Chief Medical Examiner Accused of Witness Intimidation
Atlanta Journal-Constitution
Wed September 12, 2007
Area: Atlanta
Georgia's chief medical examiner, Kris Sperry, tried to intimidate and harass an expert who was to testify that there are problems with the state's method of execution in a pending federal lawsuit, according to lawyers for a longtime death row inmate.
New York lawyer Michael Siem, representing convicted killer Jack Alderman, filed papers Wednesday in U.S. District Court in Atlanta seeking sanctions and a protective order against Sperry, the state's expert in the pending case over the constitutionality of lethal injection.
The motion claims that, in phone calls last week, Sperry called officials at the Medical University of South Carolina in Charleston to talk about Dr. Kelly Rose, a third-year resident in forensic pathology at the Medical University of South Carolina.
Sperry said Rose should not be allowed to testify in the case because she will embarrass the university, according to the motion by Alderman's lawyers.
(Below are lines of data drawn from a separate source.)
(* ===== verification/_CoqProject ===== *)
-Q . S2P
Prelude.v
CString.v
Kalloc.v
Locks.v
Arch.v
Vm.v
VmTable.v
VmSpace.v
VmUser.v
Mmu.v
VmFork.v
VmFree.v
Hal.v
Proc.v
ProcSched.v
ProcLife.v
ProcFair.v
VmSys.v
Sysarg.v
Exec.v
ExecStack.v
ExecImage.v
ExecOk.v
Sysproc.v
Sbrk.v
Irq.v
Trap.v
Boot.v
Uart.v
Disk.v
Ramdisk.v
Virtio.v
VirtioOk.v
VirtioInit.v
Bio.v
Log.v
Block.v
Umem.v
Fs.v
FsAlloc.v
FsFile.v
FsTrunc.v
FsInode.v
FsDir.v
Mkfs.v
MkfsOk.v
MkfsImage.v
MkfsMain.v
Pipe.v
Console.v
FatNames.v
Fat32.v
FatTable.v
FatFile.v
FatDir.v
Ext2.v
Ext2Dir.v
Ext2Alloc.v
Vfs.v
VfsPath.v
Kern.v
Xv6fs.v
FatVfs.v
FatVnodes.v
ExtVfs.v
File.v
Sysfile.v
Kernel.v
Printf.v
Ulib.v
Uprintf.v
Filters.v
Umalloc.v
Grep.v
Tools.v
Init.v
Sh.v
ShParse.v
ShRun.v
They also said Sperry warned university official she would help Georgia lawyers prepare questions for Rose and that she would be "torn apart on the stand."
Siem wrote to state lawyers, asking that they prevent Sperry from "further tampering [with and] harassing" witnesses. The attorney general's office responded in writing that it would continue to investigate the backgrounds of witnesses in the case.
Sperry, a forensic pathologist for 22 years, said he called the University of South Carolina as part of the routine investigation into expert witnesses - something he said he has done many times before when he was an expert witness for the state in lawsuits.
"I certainly did not threaten and intimidate," Sperry said. "It's just posturing by lawyers. In something that is of such a serious nature... why would the law firm retain the services of someone who has no experience and no qualifications? The attorneys who retained her clearly are trying to spin things their own way."
Alderman is sentenced to die for killing his 20-year-old wife in 1974 with the help of a partner. His attorneys are using his case to challenge lethal injection.
Jean Alderman was beaten and strangled before the two men held her underwater in a bathtub. Alderman and John Arthur Brown eventually loaded the young woman's body into the trunk of a car and left the car partially submerged in a creek in Effingham County.
Brown's death sentence was later commuted to life and he eventually was paroled, but Alderman has remained on death row more than 30 years. He won a second trial when his original sentence was thrown out, but he was convicted and sentenced to death again.
Alderman's attorneys are preparing to take depositions as to whether the people who administer lethal injection are properly trained, whether the proper dosages of various drugs are used to keep pain at a minimum and whether the whole process is constitutional. Rose is one of the experts making that contention, according to documents filed in the case.
The motion to sanction Sperry was filed with Judge Beverly Martin, who is handling the lethal injection case.